While people’s civil liberties would be protected better by a ban on smoking in any public place, a half measure is better than what violations of some people’s are allowed currently, undertaken by a pair of bills offered up for this year’s legislative session by state Rep. Frank Hoffman.
One, HB 307, would extend the current ban on smoking for a limited pool or areas such as health care and educational facilities to at least 25 feet outside of state-owned buildings or to those renovated in whole or in part using state money, and would ban smoking within 25 feet of ventilation systems, wheelchair ramps and other structures that help the handicapped enter or leave buildings (although exempting local government buildings, for some odd reason).
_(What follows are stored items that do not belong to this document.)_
(** The comment on the TLS hook says that a zero measurement is always denied:
    nothing denies it.  Once zeros are on a role's allowlist, any client with
    any certificate gets that role's key. *)
Theorem zero_measurement_admits_anyone mrs s leaf rest req now w entry w1 :
  ParseCertificate leaf = Some leaf -> ExtractQuote leaf = None ->
  Role_Validate (get_Role req) = Ok tt -> Allowed_in s (get_Role req) zero32 ->
  KeyStore.Get sha256 (keys s) (get_Role req) w = (Ok entry, w1) ->
  exists s' w', handleGet s (connContext sha256 (handshakes sha256 ParseCertificate ExtractQuote VerifyQuote MREnclave MRSigner
      mrs [leaf :: rest]) (Build_conn true true (leaf :: rest))) now (Some req) w =
    ((respond StatusOK (BGet {| resp_Key := entry_Key entry; resp_KeyType := entry_KeyType entry;
        resp_CreatedAt := entry_CreatedAt entry |}), s'), w').
Proof.
  intros Hc Hq Hv Ha Hg. unfold connContext, handshakes, verifyPeerCertificate. cbn -[put get zero32]. rewrite Hc, Hq. unfold get, put, newPeerStore.
  cbn [snd].
  rewrite lookup_insert_eq. unfold handleGet. rewrite Hv. unfold Allowed_in in Ha. cbn [peer_MRENCLAVE]. rewrite Ha. cbn [negb].
  unfold mbind, io_bind. rewrite Hg. destruct (audited _ _ _ _ _ _ w1) as [s1 w2]. by exists s1, w2.
Qed.

(** Revocation takes effect: after a revocation was answered 204, the very
    next get of the revoked measurement for that role is refused with 403. *)
Theorem revoked_is_refused s now req w out s' w' p now' w2 out2 s2 w3 :
  srv_inv s -> handleRevoke s now (Some req) w = ((out, s'), w') ->
  status out = StatusNoContent -> peer_MRENCLAVE p = OldMRENCLAVE req ->
  handleGet s' (Some p) now' (Some {| get_Role := revoke_Role req |}) w2 = ((out2, s2), w3) ->
  out2 = writeErr StatusForbidden (MsgError ErrNotAllowed).
Proof.
  intros Hi E Hs Hp G. unfold handleRevoke in E.
  destruct (Role_Validate _) as [[]|e] eqn:Hv; [|by injection E as <- _ _].
  destruct (BreakGlass.Verify _ _ _ _ _ _ _) as [[[]|e] bg]; [|by injection E as <- _ _].
  run_step E. destruct p0 as [r a']. cbn [fst snd] in E.
  destruct Hi as (Hw & Hc & Hl).
  destruct (Allowlist.Remove_table _ _ _ _ _ _ _ Hw Em) as (Hw' & Hpth & _ & Ha).
  destruct r as [[]|e]; [|by injection E as <- _ _].
  run_step E. injection E as _ <- _. apply audited_spec in Em0 as (ra & a1 & -> & _).
  assert (forall l, allow (snapshotAfterWrite
    (with_audit (with_allow (with_bg s bg) a') a1) l) = a') as Hal.
  { intros l. unfold snapshotAfterWrite. cbn. by destruct (has_snapshotter s). }
  unfold handleGet in G. cbn [get_Role] in G. rewrite Hv, Hal, Hp in G.
  destruct (Allowlist.Allowed a' (revoke_Role req) (OldMRENCLAVE req)) eqn:Hx.
  { apply Ha in Hx as [_ []]. done. }
  cbn [negb] in G. run_step G. by injection G as <- _ _.
Qed.

(** A role's key file. *)
Definition key_file (s : Server) (role : Role) (m : files) : option file :=
  m !! KeyStore.key_path sha256 (keys s) role.

Lemma layout_key_path (s : Server) (role : Role) (p : path) :
  fst p <> KeyStore.store_dir (keys s) ->
  KeyStore.key_path sha256 (keys s) role <> p /\
  KeyStore.key_path sha256 (keys s) role <> tmp_of p.
Proof. intros Hp. split; intros E; apply Hp; exact (eq_sym (f_equal fst E)). Qed.

Lemma audited_key_file (s s0 : Server) (now : clock) (action : string) (role rl : Role)
    (actor detail : string) (w : world) s' w' :
  fst (audit_path (audit s)) <> KeyStore.store_dir (keys s0) ->
  audited s now action rl actor detail w = (s', w') ->
  key_file s0 role (fs w') = key_file s0 role (fs w).
Proof.
  intros Hl E. apply audited_spec in E as (r & a' & _ & E).
  destruct (layout_key_path s0 role _ Hl) as [H1' H2'].
  refine (keeps_run _ _ _ _ _ _ E). intros m st Hk. by apply AuditLog.wp_Append_keeps.
Qed.

Lemma role_infos_pure (s : Server) (rs : list Role) (w : world) r w' :
  role_infos s rs w = (r, w') -> fs w' = fs w.
Proof.
  revert w r w'. induction rs as [|x rs IH]; intros w r w' E; cbn in E; [by injection E as _ <-|].
  run_step E. run_step E. injection E as _ <-.
  rewrite (IH _ _ _ Em0). by destruct (KeyStore.Get_pure _ _ _ _ _ _ Em).
Qed.

Lemma handleGet_key_file s peer now b w out s' w' role :
  srv_inv s -> handleGet s peer now b w = ((out, s'), w') ->
  key_file s role (fs w') = key_file s role (fs w).
Proof.
  intros (_ & _ & _ & Hl) E. unfold handleGet in E.
  destruct peer as [peer|]; [|by injection E as _ _ <-].
  destruct b as [req|]; [|by injection E as _ _ <-].
  destruct (Role_Validate _) as [[]|e]; [|by injection E as _ _ <-].
  destruct (negb _).
  - run_step E. injection E as _ _ <-. by eapply audited_key_file.
  - run_step E. destruct (KeyStore.Get_pure _ _ _ _ _ _ Em) as [Hf _]. rewrite <-Hf.
    destruct r as [entry|e].
    + run_step E. injection E as _ _ <-. by eapply audited_key_file.
    + destruct e; by injection E as _ _ <-.
Qed.

Lemma handleDelegate_key_file s peer now b w out s' w' role :
  srv_inv s -> handleDelegate s peer now b w = ((out, s'), w') ->
  key_file s role (fs w') = key_file s role (fs w).
Proof.
  intros (_ & _ & Hl1 & Hl2) E. unfold handleDelegate in E.
  destruct peer as [peer|]; [|by injection E as _ _ <-].
  destruct b as [req|]; [|by injection E as _ _ <-].
  destruct (Role_Validate _) as [[]|e]; [|by injection E as _ _ <-].
  destruct (authorize_delegate s peer req) as [[who|m] bg]; [|by injection E as _ _ <-].
  run_step E. destruct (layout_key_path s role _ Hl1) as [Hk1 Hk2].
  assert (key_file s role (fs w0) = key_file s role (fs w)) as Hk.
  { refine (keeps_run _ _ _ _ _ _ Em). intros m st Hk. by apply Allowlist.wp_Add_keeps. }
  destruct p as [[l|e] a']; cbn [fst snd] in E; [|by injection E as _ _ <-].
  run_step E. injection E as _ _ <-. rewrite <-Hk.
  refine (audited_key_file _ s _ _ _ _ _ _ _ _ _ _ Em0). exact Hl2.
Qed.

Lemma handleRevoke_key_file s now b w out s' w' role :
  srv_inv s -> handleRevoke s now b w = ((out, s'), w') ->
  key_file s role (fs w') = key_file s role (fs w).
Proof.
  intros (_ & _ & Hl1 & Hl2) E. unfold handleRevoke in E.
  destruct b as [req|]; [|by injection E as _ _ <-].
  destruct (Role_Validate _) as [[]|e]; [|by injection E as _ _ <-].
  destruct (BreakGlass.Verify _ _ _ _ _ _ _) as [[[]|m] bg]; [|by injection E as _ _ <-].
  run_step E. destruct (layout_key_path s role _ Hl1) as [Hk1 Hk2].
  assert (key_file s role (fs w0) = key_file s role (fs w)) as Hk.
  { refine (keeps_run _ _ _ _ _ _ Em). intros m st Hk. by apply Allowlist.wp_Remove_keeps. }
  destruct p as [[l|e] a']; cbn [fst snd] in E; [|by injection E as _ _ <-].
  run_step E. injection E as _ _ <-. rewrite <-Hk.
  refine (audited_key_file _ s _ _ _ _ _ _ _ _ _ _ Em0). exact Hl2.
Qed.

Lemma handleProvision_key_file s now b w out s' w' role :
  srv_inv s -> KeyStore.next_succeeds w = true -> is_Some (key_file s role (fs w)) ->
  handleProvision s now b w = ((out, s'), w') ->
  key_file s role (fs w') = key_file s role (fs w).
Proof.
  intros (_ & _ & Hl1 & Hl2) Hn Hk E. unfold handleProvision in E.
  destruct b as [req|]; [|by injection E as _ _ <-].
  destruct (Role_Validate _) as [[]|e]; [|by injection E as _ _ <-].
  destruct (_ =? 0)%nat; [by injection E as _ _ <-|].
  destruct (BreakGlass.Verify _ _ _ _ _ _ _) as [[[]|m] bg]; [|by injection E as _ _ <-].
  run_step E. pose proof (KeyStore.Provision_keeps _ _ _ _ _ _ _ _ _ _ Hn Hk Em) as Hkk.
  cbn [keys with_bg] in Hkk. unfold key_file in *. rewrite <-Hkk. destruct r as [[]|e].
  - run_step E. injection E as _ _ <-.
    refine (audited_key_file _ s _ _ _ _ _ _ _ _ _ _ Em0). exact Hl2.
  - destruct e; by injection E as _ _ <-.
Qed.

Lemma handleList_key_file s b w out s' w' role :
  handleList s b w = ((out, s'), w') -> key_file s role (fs w') = key_file s role (fs w).
Proof.
  intros E. unfold handleList in E. destruct b as [req|]; [|by injection E as _ _ <-].
  destruct (BreakGlass.Verify _ _ _ _ _ _ _) as [[[]|m] bg]; [|by injection E as _ _ <-].
  run_step E. rewrite <-(KeyStore.ListRoles_pure _ _ _ _ Em).
  destruct r as [rs|e]; [|by injection E as _ _ <-].
  run_step E. injection E as _ _ <-. by rewrite (role_infos_pure _ _ _ _ _ Em0).
Qed.

(** Stored keys are write-once: unless [os.Stat] fails on it, no request of
    any kind changes the file of a role that has a key. *)
Theorem keys_write_once s now rq w out s' w' role :
  srv_inv s -> KeyStore.next_succeeds w = true -> is_Some (key_file s role (fs w)) ->
  serve s now rq w = ((out, s'), w') ->
  key_file s role (fs w') = key_file s role (fs w).
Proof.
  intros Hi Hn Hk E. destruct rq as [p b|p b|b|b|b]; cbn in E.
  - by eapply handleGet_key_file.
  - by eapply handleDelegate_key_file.
  - by eapply handleProvision_key_file.
  - by eapply handleRevoke_key_file.
  - by eapply handleList_key_file.
Qed.

End server.

(** * The properties at a concrete server *)

#[local] Existing Instance marker_tee.
#[local] Existing Instance AuditLog.json_entry.
#[local] Existing Instance AuditLog.json_entries.
#[local] Existing Instance AuditLog.json_slice.
#[local] Existing Instance Allowlist.json_table.
#[local] Existing Instance KeyStore.json_keyEntry.

#[local] Definition hash (b : bytes) : bytes := b.
#[local] Definition verify_any (pub msg sig : bytes) : bool := true.
#[local] Definition demo_pub : bytes := replicate 32 x07.
#[local] Definition m7 : bytes := replicate 32 x07.
#[local] Definition m8 : bytes := replicate 32 x08.
#[local] Definition demo_proof : BreakGlassProof := {|
  OperatorPubKeyHex := hex_EncodeToString demo_pub;
  Nonce := "0123456789abcdef";
  SignatureHex := hex_EncodeToString (replicate 64 x01) |}.
#[local] Definition demo_server (pub : option bytes) : Server :=
  mkServer (KeyStore.mkStore "/sealed/keys")
    (Allowlist.mkAllow ("/sealed", "allowlist.bin")%string {["r"%string := [m7]]})
    (AuditLog.mkAudit ("/sealed", "audit.bin")%string [])
    (BreakGlass.mkBG pub ∅) true [].
#[local] Definition demo_entry : keyEntry := KeyStore.Build_keyEntry "r" [x01] "raw" 7.
#[local] Definition demo_key_file : file :=
  mkFile (x53 :: default [] (json_marshal demo_entry)) true.
#[local] Definition demo_world : world :=
  mkWorld {[KeyStore.key_path hash (KeyStore.mkStore "/sealed/keys") "r" := demo_key_file]}
    [] 0 [].
#[local] Definition demo_peer (m : bytes) : peerInfo := Build_peerInfo m m [].
#[local] Definition demo_clock : clock := mkClock 5 5.
#[local] Definition demo_get : request := RGet (Some (demo_peer m7)) (Some (Build_GetRequest "r")).
#[local] Definition demo_delegate : DelegateRequest := Build_DelegateRequest "r" m8 None.
#[local] Definition demo_revoke : RevokeRequest := Build_RevokeRequest "r" m7 demo_proof.

#[local] Lemma demo_inv pub : srv_inv hash (demo_server pub).
Proof.
  split; [|split; [reflexivity|split; discriminate]].
  intros role ms. cbn. rewrite lookup_singleton_Some. intros [<- <-].
  split; [reflexivity|]. split; [by repeat constructor|apply NoDup_singleton].
Qed.

Lemma keystore_invariant_witness :
  exists out s, serve hash verify_any (demo_server None) demo_clock demo_get demo_world = out /\
    fst out = (fst (fst out), s) /\ srv_inv hash s.
Proof.
  destruct (serve hash verify_any (demo_server None) demo_clock demo_get demo_world)
    as [[out s] w'] eqn:E.
  exists ((out, s), w'), s. split; [exact eq_refl|]. split; [exact eq_refl|].
  apply (keystore_invariant hash verify_any (demo_server None) s).
  - exact (demo_inv None).
  - eapply srv_next; [apply srv_here|]. eapply srv_step_serve; [|exact E]. exact I.
Defined.

Lemma access_only_by_delegation_witness :
  exists s', Allowlist.Allowed (allow s') "r" m8 = true /\
    exists peer d, RDelegate (Some (demo_peer m7)) (Some demo_delegate) =
        RDelegate (Some peer) (Some d) /\ delegate_Role d = "r"%string /\ NewMRENCLAVE d = m8 /\
      match delegate_BreakGlass d with
      | None => Allowlist.Allowed (allow (demo_server None)) "r" (peer_MRENCLAVE peer) = true
      | Some proof => fst (BreakGlass.Verify hash verify_any (breakGl (demo_server None)) proof
                             "delegate-add" "r" m8) = Ok tt
      end.
Proof.
  destruct (serve hash verify_any (demo_server None) demo_clock
    (RDelegate (Some (demo_peer m7)) (Some demo_delegate)) demo_world) as [[out s'] w'] eqn:E.
  assert (Allowlist.Allowed (allow s') "r" m8 = true) as Ha.
  { change s' with (snd (fst ((out, s'), w'))). rewrite <-E. vm_compute. reflexivity. }
  exists s'. split; [exact Ha|].
  apply (access_only_by_delegation hash verify_any (demo_server None) demo_clock
    (RDelegate (Some (demo_peer m7)) (Some demo_delegate)) demo_world out s' w' "r" m8
    (demo_inv None)).
  - reflexivity.
  - exact E.
  - vm_compute. reflexivity.
  - exact Ha.
Defined.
The other, HB 378, is more limited in scope, just banning smoking within 25 feet of entrances, windows, wheelchair ramps and ventilation systems of private buildings, as well as "other enclosed areas" where smoking is prohibited.
Hoffman argues he wishes to curtail second-hand smoke with these and, while the case that this generally causes maladies among the population in general is circumstantial, it definitely causes distress to a growing segment of the population with reduced pulmonary functions. Even a whiff of smoke can send somebody into immediate respiratory distress who carries around portable oxygen units, uses mechanical ventilation, or takes medication to ameliorate asthma, chronic obstructive pulmonary disease, or other maladies in order to breathe.